The scoring algorithm evaluates multiple independent criteria: track record length, risk-adjusted returns, risk management, win rate consistency, recent activity, trading speed, and loss hiding behavior.
What makes it different is the hard caps. A trader with a small number of trades is ceiling-limited — no matter how good the numbers look. That's because with a small sample, you're measuring luck, not skill. High-risk profiles are capped. Wallets showing bot-like trading speeds are flagged and capped. These limits aren't optional; they're structural.
We'd rather give a good trader a conservative score than give a lucky gambler a misleading one. If you're using this tool to decide where to put real money, we think that's the right tradeoff.
We back-tested every trader we've ever flagged, then validated the results with statistical significance testing. Here's what holds up.
The methodology matters more than the numbers: we only count trades placed on or after the date we first flagged each trader. This eliminates look-ahead bias entirely. We're not cherry-picking past winners — we're measuring what would have happened if you followed our picks in real time, starting from the moment we surfaced them.

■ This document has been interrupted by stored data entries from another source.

(** C9, amended: with the map created and loaded, every transition to a
    coordinate that differs from the current one puts the marker there
    (created the first time, moved afterwards); the map is centred on the
    coordinate at zoom 16 by a positioning success and when the marker is
    created, and not otherwise. *)
Theorem located_places_marker_and_centres env s e c s' out :
  step_form env s e = Some (s', out) ->
  located_by env e = Some c ->
  location s <> Some c ->
  map_current s = true ->
  mapLoaded s = true ->
  location s' = Some c /\
  marker_current s' = Some c /\
  markers out =
    [match marker_current s with
     | None => NewMarker c
     | Some _ => MarkerSetLngLat c
     end] /\
  flyTos out =
    (if is_success e then [FlyTo c 16 true] else []) ++
    (match marker_current s with
     | None => [FlyTo c 16 true]
     | Some _ => []
     end).
Proof.
  unfold step_form. intros Hstep Hc _ Hmap Hloaded.
  destruct s as [mo lo mc mk ml me il mf os]. cbn in Hmap, Hloaded. subst mc ml.
  destruct e as [| |x y|w|b|j x y|j code|l]; try destruct b;
    cbn [located_by] in Hc; try discriminate Hc; injection Hc as <-;
    cbn [step] in Hstep; run_handlers.
  all: unfold clickable, render in Hstep; crunch; repeat split; reflexivity.
Qed.

Lemma shown_after_tap :
  run browser (init None) [Mount; MapLoad; LocationProp (Some tap)] =
  Some (MapPickerTraces.shown,
        [GetCurrentPosition first_options; NewMarker tap; FlyTo tap 16 true]).
Proof. vm_compute. reflexivity. Qed.

Lemma fix_not_tap : Some tap <> Some fix_.
Proof. intros Heq. symmetry in Heq. exact (tap_not_fix Heq). Qed.

Lemma located_places_marker_and_centres_witness :
  reachable browser MapPickerTraces.shown /\
  exists s' out,
    step_form browser MapPickerTraces.shown
      (PositionSuccess 0 31.63 (-7.99)) = Some (s', out) /\
    marker_current s' = Some fix_ /\
    markers out = [MarkerSetLngLat fix_] /\
    flyTos out = [FlyTo fix_ 16 true].
Proof.
  split; [exists None; eexists; eexists; exact shown_after_tap|].
  eexists. eexists. split; [vm_compute; reflexivity|].
  destruct (located_places_marker_and_centres browser MapPickerTraces.shown
              (PositionSuccess 0 31.63 (-7.99)) fix_ _ _
              eq_refl eq_refl fix_not_tap eq_refl eq_refl)
    as (_ & Hm & Hk & Hf).
  split; [exact Hm|]. split; [exact Hk|exact Hf].
Defined.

We apply a conservative cost adjustment — 0.5% slippage per entry plus a 2% fee on profit — to simulate real-world copy-trading execution. We then run a grid search over 4,800 filter combinations to find the optimal recommended filter, and validate it with bootstrap resampling and FDR-adjusted p-values. These are the cost-adjusted, statistically validated numbers.

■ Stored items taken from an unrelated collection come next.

(** * SonarVision: the semantic mapper and merge engine

    A shallow embedding of the field-to-entity inference code of the
    SonarVision front-end script ([normalizeDetails], [normalizeList],
    [mergeList], [getByPath], [setByPath], [buildSemanticMap],
    [deriveProjectUpdates], the persisting part of [applySuggestions],
    the prefill passes and the pasted-response extraction), followed by
    the properties the specification states about them.  The step of the
    interactive workflow that calls the extraction, the participant
    table behind a hidden list field and the form of the project manager
    are embedded as well, with properties read off the code.

    Modelling conventions.
    - A JavaScript string is a [string]; its characters are the code
      units U+0000..U+00FF.  [trim], [toLowerCase] and the [i] flag of a
      regular expression follow ECMAScript on that range.
    - A JavaScript value is a [value]: [undefined], [null], a string or a
      plain object.  Numbers, booleans and arrays do not occur in the
      stored trees this program writes and are not modelled.
    - An object is an association list with unique keys in insertion
      order.  Only own properties are modelled: property names (field
      identifiers, phase keys, the keys of a path) are not names of
      members of [Object.prototype] such as [constructor] or [__proto__],
      nor array indices, and a string is never read as a container.
    - A thrown exception is the [Throw] outcome of the [result] monad;
      the script is not in strict mode.
    - The DOM form is the list of the elements below the root of the
      form fields, in document order, in a document in standards mode.
      The selector [#id] is refused with a [SyntaxError] when [id] is no
      CSS identifier; identifiers hold no character that would continue
      the selector with something else (white space, NUL, a backslash
      or one of [. , > + ~ : [ # * | &]). *)

From Stdlib Require Import Ascii String.
From stdpp Require Import base option list strings gmap.

Local Open Scope stdpp_scope.

(** ** Exceptions *)

Inductive result (A : Type) : Type :=
  | Ok (a : A)
  | Throw.
Arguments Ok {A} a.
Arguments Throw {A}.

#[global] Instance result_ret : MRet result := fun A a => Ok a.
#[global] Instance result_bind : MBind result :=
  fun A B f m => match m with Ok a => f a | Throw => Throw end.
#[global] Instance result_fmap : FMap result :=
  fun A B f m => match m with Ok a => Ok (f a) | Throw => Throw end.

(** [try { m } catch (e) { handler }] *)
Definition try_catch {A} (m : result A) (handler : A) : A :=
  match m with Ok a => a | Throw => handler end.

(** ** Strings *)

Module Js.

(** WhiteSpace and LineTerminator code units below U+0100:
    TAB, LF, VT, FF, CR, SP and NBSP. *)
Definition is_space (c : ascii) : bool :=
  let n := nat_of_ascii c in
  ((9 <=? n) && (n <=? 13)) || (n =? 32) || (n =? 160).

(** [String.prototype.toLowerCase] on one code unit: A-Z and the
    Latin-1 capitals U+00C0..U+00DE except the multiplication sign. *)
Definition lower_char (c : ascii) : ascii :=
  let n := nat_of_ascii c in
  if ((65 <=? n) && (n <=? 90))
     || ((192 <=? n) && (n <=? 222) && negb (n =? 215))
  then ascii_of_nat (n + 32) else c.

Fixpoint toLowerCase (s : string) : string :=
  match s with
  | EmptyString => EmptyString
  | String c s' => String (lower_char c) (toLowerCase s')
  end.

Fixpoint trimStart (s : string) : string :=
  match s with
  | EmptyString => EmptyString
  | String c s' => if is_space c then trimStart s' else s
  end.

Fixpoint trimEnd (s : string) : string :=
  match s with
  | EmptyString => EmptyString
  | String c s' =>
      match trimEnd s' with
      | EmptyString => if is_space c then EmptyString else String c EmptyString
      | r => String c r
      end
  end.

Definition trim (s : string) : string := trimEnd (trimStart s).

(** [xs.join(sep)] *)
Fixpoint join (sep : string) (xs : list string) : string :=
  match xs with
  | [] => ""
  | [x] => x
  | x :: rest => x +:+ sep +:+ join sep rest
  end.

(** [s.includes(sub)] *)
Fixpoint includes (s sub : string) : bool :=
  String.prefix sub s
  || match s with
     | EmptyString => false
     | String _ s' => includes s' sub
     end.

(** The separator class of the regular expression [/[,\n;]+/]. *)
Definition is_delim (c : ascii) : bool :=
  match c with
  | ","%char | "010"%char | ";"%char => true
  | _ => false
  end.

Definition starts_with_delim (s : string) : bool :=
  match s with
  | String c _ => is_delim c
  | EmptyString => false
  end.

(** [s.split(/[,\n;]+/)]: the pieces between maximal runs of
    separators; a leading or trailing run leaves an empty piece, and
    the empty string splits into one empty piece. *)
Fixpoint split_delims (s : string) : list string :=
  match s with
  | EmptyString => [""]
  | String c s' =>
      if is_delim c then
        if starts_with_delim s' then split_delims s'
        else "" :: split_delims s'
      else
        match split_delims s' with
        | t :: ts => String c t :: ts
        | [] => [String c ""]
        end
  end.

(** [s.split(".")] and [s.split("-")]: split at every occurrence of
    one character. *)
Fixpoint split_char (d : ascii) (s : string) : list string :=
  match s with
  | EmptyString => [""]
  | String c s' =>
      if Ascii.eqb c d then "" :: split_char d s'
      else
        match split_char d s' with
        | t :: ts => String c t :: ts
        | [] => [String c ""]
        end
  end.

End Js.

(** ** Values *)

#[warnings="-register-all"]
Inductive value : Type :=
  | VUndef
  | VNull
  | VStr (s : string)
  | VObj (props : list (string * value)).

Definition empty_obj : value := VObj [].

(** ToBoolean *)
Definition truthy (v : value) : bool :=
  match v with
  | VUndef | VNull => false
  | VStr s => negb (String.eqb s "")
  | VObj _ => true
  end.

(** [a || b] *)
Definition js_or (a b : value) : value := if truthy a then a else b.

(** [v.toString()] for a truthy [v], [String(v)] in general. *)
Definition js_toString (v : value) : string :=
  match v with
  | VUndef => "undefined"
  | VNull => "null"
  | VStr s => s
  | VObj _ => "[object Object]"
  end.

(** Own-property lookup in an association list. *)
Fixpoint alist_get {A} (l : list (string * A)) (k : string) : option A :=
  match l with
  | [] => None
  | (k', v) :: l' => if String.eqb k' k then Some v else alist_get l' k
  end.

(** [obj[k] = v] on an association list: an existing key keeps its
    place, a new key goes last. *)
Fixpoint alist_set {A} (l : list (string * A)) (k : string) (v : A)
  : list (string * A) :=
  match l with
  | [] => [(k, v)]
  | (k', v') :: l' =>
      if String.eqb k' k then (k', v) :: l' else (k', v') :: alist_set l' k v
  end.

(** [v[k]] where [v] is not [undefined] or [null]. *)
Definition getProp (v : value) (k : string) : value :=
  match v with
  | VObj props => default VUndef (alist_get props k)
  | _ => VUndef
  end.

(** [v[k] = x].  Assignment to a property of a primitive string is
    ignored (the script is not in strict mode); on [undefined] or [null]
    it throws. *)
Definition setProp (v : value) (k : string) (x : value) : result value :=
  match v with
  | VObj props => Ok (VObj (alist_set props k x))
  | VStr _ => Ok v
  | VUndef | VNull => Throw
  end.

This is historical data. Past performance does not guarantee future results. Markets change, traders change, and any back-test has survivorship bias baked in. We publish this to show the scoring system has a quantifiable track record — not to promise returns.
We show every metric we calculate — Sharpe ratio, Sortino ratio, drawdown percentages, hold duration percentiles, streak data. You shouldn't have to trust a number you can't verify. The score is a summary, not a replacement for the data behind it.
The hardest part of copy trading isn't finding winners — it's avoiding losers disguised as winners. Our red flag system exists to catch what leaderboards don't show: hidden losses, bot activity, wash trading, and inflated track records.
Everything we analyze is already public on the blockchain and Polymarket's API. We don't access private keys, we don't connect wallets, we don't touch your funds. We read the same data anyone can — we just read more of it, faster, and with math.
Polyvision is listed as benign with high confidence on ClawHub, an independent registry that audits MCP servers for security and trust. We didn't ask for the rating — they assessed us.
370+ users — a mix of human traders and AI agents — use Polyvision across our Telegram bot, REST API, and MCP server.
View on ClawHubWe don't provide financial advice. We don't execute trades on your behalf. We don't guarantee that high-scoring traders will remain profitable. Markets change, traders change, and past performance is never a guarantee. Polyvision gives you better data to make your own decisions — the decisions are still yours.
Analysis results are cached so that repeated scans of the same wallet return instantly without redundant upstream API calls. Rate limiting is persistent and distributed — we maintain a safe margin below Polymarket's API limits to protect both our infrastructure and theirs.
The system handles pagination edge cases that most tools ignore: Polymarket's API has hard limits on how much history you can pull. When we hit those limits, we tell you — a data truncated flag in the analysis explains exactly what was cut off and why, rather than silently giving you incomplete results.